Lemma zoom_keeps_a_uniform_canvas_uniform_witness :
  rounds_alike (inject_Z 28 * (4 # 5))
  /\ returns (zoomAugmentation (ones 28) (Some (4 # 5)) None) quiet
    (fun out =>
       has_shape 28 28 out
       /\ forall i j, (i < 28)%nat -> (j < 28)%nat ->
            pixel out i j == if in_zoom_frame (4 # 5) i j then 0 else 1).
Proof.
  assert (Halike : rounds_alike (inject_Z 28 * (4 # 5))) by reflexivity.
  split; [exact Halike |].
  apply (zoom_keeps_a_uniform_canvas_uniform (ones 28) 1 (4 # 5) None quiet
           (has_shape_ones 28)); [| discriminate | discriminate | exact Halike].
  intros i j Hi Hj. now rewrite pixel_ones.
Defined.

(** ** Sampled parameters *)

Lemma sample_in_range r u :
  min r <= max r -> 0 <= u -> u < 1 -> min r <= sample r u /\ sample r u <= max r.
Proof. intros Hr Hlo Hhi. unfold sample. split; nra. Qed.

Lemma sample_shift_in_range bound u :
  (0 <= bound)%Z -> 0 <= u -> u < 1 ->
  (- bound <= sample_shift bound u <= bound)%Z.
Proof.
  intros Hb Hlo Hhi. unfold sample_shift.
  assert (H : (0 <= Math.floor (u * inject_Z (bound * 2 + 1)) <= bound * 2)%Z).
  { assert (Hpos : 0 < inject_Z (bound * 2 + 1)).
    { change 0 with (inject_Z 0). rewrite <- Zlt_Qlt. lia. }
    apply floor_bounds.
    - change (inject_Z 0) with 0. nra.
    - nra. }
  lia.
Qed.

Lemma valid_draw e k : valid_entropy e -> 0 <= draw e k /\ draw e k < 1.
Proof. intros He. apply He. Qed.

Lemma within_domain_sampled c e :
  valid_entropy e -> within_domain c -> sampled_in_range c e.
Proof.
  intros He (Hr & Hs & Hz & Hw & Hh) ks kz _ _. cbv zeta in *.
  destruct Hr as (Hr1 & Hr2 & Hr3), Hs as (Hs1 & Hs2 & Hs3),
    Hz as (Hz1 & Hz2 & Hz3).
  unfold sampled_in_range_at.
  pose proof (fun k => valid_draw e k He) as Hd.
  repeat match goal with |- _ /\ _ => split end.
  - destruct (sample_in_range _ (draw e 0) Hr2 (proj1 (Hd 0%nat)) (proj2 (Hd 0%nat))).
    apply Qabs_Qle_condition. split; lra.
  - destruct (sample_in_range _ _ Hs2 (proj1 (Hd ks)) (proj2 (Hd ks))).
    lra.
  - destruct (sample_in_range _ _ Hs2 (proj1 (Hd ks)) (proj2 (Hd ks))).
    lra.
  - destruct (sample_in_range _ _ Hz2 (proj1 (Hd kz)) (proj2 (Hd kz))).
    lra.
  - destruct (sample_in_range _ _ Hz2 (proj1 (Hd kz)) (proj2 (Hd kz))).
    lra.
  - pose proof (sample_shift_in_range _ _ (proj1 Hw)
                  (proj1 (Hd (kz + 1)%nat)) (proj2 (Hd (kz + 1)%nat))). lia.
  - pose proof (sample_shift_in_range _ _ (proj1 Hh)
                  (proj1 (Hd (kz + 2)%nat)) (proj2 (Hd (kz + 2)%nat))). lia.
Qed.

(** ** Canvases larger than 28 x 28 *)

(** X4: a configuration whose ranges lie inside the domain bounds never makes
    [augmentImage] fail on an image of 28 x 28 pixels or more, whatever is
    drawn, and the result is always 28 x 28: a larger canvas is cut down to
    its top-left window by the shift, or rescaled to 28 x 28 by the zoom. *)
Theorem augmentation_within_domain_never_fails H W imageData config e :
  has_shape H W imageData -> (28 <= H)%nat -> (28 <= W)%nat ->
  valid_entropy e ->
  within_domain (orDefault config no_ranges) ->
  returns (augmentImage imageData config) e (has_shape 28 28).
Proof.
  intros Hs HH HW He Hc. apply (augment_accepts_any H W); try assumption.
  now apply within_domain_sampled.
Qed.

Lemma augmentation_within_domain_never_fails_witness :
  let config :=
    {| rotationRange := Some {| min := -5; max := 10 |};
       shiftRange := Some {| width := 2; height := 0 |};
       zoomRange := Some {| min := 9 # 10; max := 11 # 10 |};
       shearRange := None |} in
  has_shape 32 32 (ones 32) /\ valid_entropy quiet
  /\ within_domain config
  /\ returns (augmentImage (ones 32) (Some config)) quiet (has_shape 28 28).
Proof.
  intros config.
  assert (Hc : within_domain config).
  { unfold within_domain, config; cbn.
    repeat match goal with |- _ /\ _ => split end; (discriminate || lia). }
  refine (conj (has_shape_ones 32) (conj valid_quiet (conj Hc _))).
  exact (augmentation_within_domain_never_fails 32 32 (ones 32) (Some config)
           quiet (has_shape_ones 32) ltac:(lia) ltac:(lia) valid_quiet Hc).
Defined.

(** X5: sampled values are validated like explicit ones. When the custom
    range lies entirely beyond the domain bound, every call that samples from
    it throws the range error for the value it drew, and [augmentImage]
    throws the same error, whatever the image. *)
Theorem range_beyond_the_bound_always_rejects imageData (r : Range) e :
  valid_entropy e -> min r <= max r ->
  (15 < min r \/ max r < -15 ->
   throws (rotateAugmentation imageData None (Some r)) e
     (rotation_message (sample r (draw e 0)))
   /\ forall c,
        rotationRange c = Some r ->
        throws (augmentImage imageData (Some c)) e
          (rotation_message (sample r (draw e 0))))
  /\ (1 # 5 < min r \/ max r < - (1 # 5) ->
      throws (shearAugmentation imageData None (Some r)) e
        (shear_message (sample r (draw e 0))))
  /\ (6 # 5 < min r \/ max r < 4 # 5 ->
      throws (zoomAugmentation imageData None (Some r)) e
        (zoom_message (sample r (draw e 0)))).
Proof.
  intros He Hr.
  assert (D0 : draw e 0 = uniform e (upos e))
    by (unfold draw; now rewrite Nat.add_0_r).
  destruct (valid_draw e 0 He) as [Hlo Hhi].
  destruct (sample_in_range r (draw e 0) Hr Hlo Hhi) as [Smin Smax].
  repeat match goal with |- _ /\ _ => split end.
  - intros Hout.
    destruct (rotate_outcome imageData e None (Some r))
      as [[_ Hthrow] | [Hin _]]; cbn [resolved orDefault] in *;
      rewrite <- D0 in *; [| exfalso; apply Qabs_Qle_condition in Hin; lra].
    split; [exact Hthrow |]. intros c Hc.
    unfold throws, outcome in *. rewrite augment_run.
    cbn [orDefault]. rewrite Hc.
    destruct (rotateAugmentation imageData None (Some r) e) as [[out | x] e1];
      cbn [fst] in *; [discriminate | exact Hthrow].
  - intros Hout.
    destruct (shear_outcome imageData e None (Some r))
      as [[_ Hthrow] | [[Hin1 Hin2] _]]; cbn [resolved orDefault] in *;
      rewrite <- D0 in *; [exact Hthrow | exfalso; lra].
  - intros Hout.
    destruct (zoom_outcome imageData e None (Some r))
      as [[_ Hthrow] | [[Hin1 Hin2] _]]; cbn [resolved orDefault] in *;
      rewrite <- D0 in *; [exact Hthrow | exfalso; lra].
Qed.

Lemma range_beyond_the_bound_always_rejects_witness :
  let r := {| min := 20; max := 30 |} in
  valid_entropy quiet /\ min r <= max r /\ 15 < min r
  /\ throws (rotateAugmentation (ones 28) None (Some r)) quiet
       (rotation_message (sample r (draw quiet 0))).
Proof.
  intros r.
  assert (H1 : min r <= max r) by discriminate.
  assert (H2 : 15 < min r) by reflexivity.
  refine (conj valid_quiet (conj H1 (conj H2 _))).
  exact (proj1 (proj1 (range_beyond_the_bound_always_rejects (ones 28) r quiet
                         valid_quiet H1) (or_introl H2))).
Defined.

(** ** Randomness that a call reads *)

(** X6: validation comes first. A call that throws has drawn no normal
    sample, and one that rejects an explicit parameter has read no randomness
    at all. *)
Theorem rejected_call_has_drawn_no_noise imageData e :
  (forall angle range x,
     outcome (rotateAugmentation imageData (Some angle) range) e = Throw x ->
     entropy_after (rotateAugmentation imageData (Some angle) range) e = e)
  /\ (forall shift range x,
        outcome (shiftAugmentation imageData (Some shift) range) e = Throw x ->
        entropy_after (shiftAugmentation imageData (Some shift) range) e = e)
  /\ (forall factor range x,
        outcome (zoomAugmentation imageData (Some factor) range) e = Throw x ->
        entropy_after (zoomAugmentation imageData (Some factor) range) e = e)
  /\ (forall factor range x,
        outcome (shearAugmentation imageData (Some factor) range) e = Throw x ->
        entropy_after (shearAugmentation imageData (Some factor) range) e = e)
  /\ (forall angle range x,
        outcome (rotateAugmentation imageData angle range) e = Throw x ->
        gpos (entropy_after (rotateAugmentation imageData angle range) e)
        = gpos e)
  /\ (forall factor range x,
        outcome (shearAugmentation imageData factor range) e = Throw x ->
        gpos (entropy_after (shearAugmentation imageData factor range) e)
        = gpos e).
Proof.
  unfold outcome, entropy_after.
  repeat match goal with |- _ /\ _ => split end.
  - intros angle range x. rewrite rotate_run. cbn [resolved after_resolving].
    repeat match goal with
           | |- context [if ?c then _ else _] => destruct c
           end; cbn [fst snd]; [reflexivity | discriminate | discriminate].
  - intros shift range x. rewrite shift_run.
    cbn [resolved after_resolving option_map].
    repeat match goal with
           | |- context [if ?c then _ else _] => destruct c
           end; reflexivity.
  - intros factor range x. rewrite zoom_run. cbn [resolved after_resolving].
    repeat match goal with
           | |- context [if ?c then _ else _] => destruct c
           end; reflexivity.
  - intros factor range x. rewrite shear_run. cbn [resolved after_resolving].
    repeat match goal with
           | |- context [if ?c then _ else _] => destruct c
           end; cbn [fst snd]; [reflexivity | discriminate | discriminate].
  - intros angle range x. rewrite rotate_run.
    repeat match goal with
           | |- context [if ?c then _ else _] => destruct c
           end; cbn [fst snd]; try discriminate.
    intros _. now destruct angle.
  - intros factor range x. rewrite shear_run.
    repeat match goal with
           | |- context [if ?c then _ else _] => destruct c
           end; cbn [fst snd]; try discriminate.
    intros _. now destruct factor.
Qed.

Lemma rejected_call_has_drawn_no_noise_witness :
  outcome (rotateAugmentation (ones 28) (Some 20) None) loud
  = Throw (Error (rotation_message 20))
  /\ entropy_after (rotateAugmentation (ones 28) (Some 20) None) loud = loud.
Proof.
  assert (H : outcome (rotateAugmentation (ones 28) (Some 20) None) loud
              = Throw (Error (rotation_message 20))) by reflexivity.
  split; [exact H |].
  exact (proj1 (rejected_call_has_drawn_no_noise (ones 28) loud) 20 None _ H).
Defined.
▬▬▬
→ Prompt
Please output exactly the lines between the one holding "shearRange := None" and the one holding "rotationRange c = Some r ->" in the records above, inclusive, and nothing more.

→ Task output
       shearRange := None |} in
  has_shape 32 32 (ones 32) /\ valid_entropy quiet
  /\ within_domain config
  /\ returns (augmentImage (ones 32) (Some config)) quiet (has_shape 28 28).
Proof.
  intros config.
  assert (Hc : within_domain config).
  { unfold within_domain, config; cbn.
    repeat match goal with |- _ /\ _ => split end; (discriminate || lia). }
  refine (conj (has_shape_ones 32) (conj valid_quiet (conj Hc _))).
  exact (augmentation_within_domain_never_fails 32 32 (ones 32) (Some config)
           quiet (has_shape_ones 32) ltac:(lia) ltac:(lia) valid_quiet Hc).
Defined.

(** X5: sampled values are validated like explicit ones. When the custom
    range lies entirely beyond the domain bound, every call that samples from
    it throws the range error for the value it drew, and [augmentImage]
    throws the same error, whatever the image. *)
Theorem range_beyond_the_bound_always_rejects imageData (r : Range) e :
  valid_entropy e -> min r <= max r ->
  (15 < min r \/ max r < -15 ->
   throws (rotateAugmentation imageData None (Some r)) e
     (rotation_message (sample r (draw e 0)))
   /\ forall c,
        rotationRange c = Some r ->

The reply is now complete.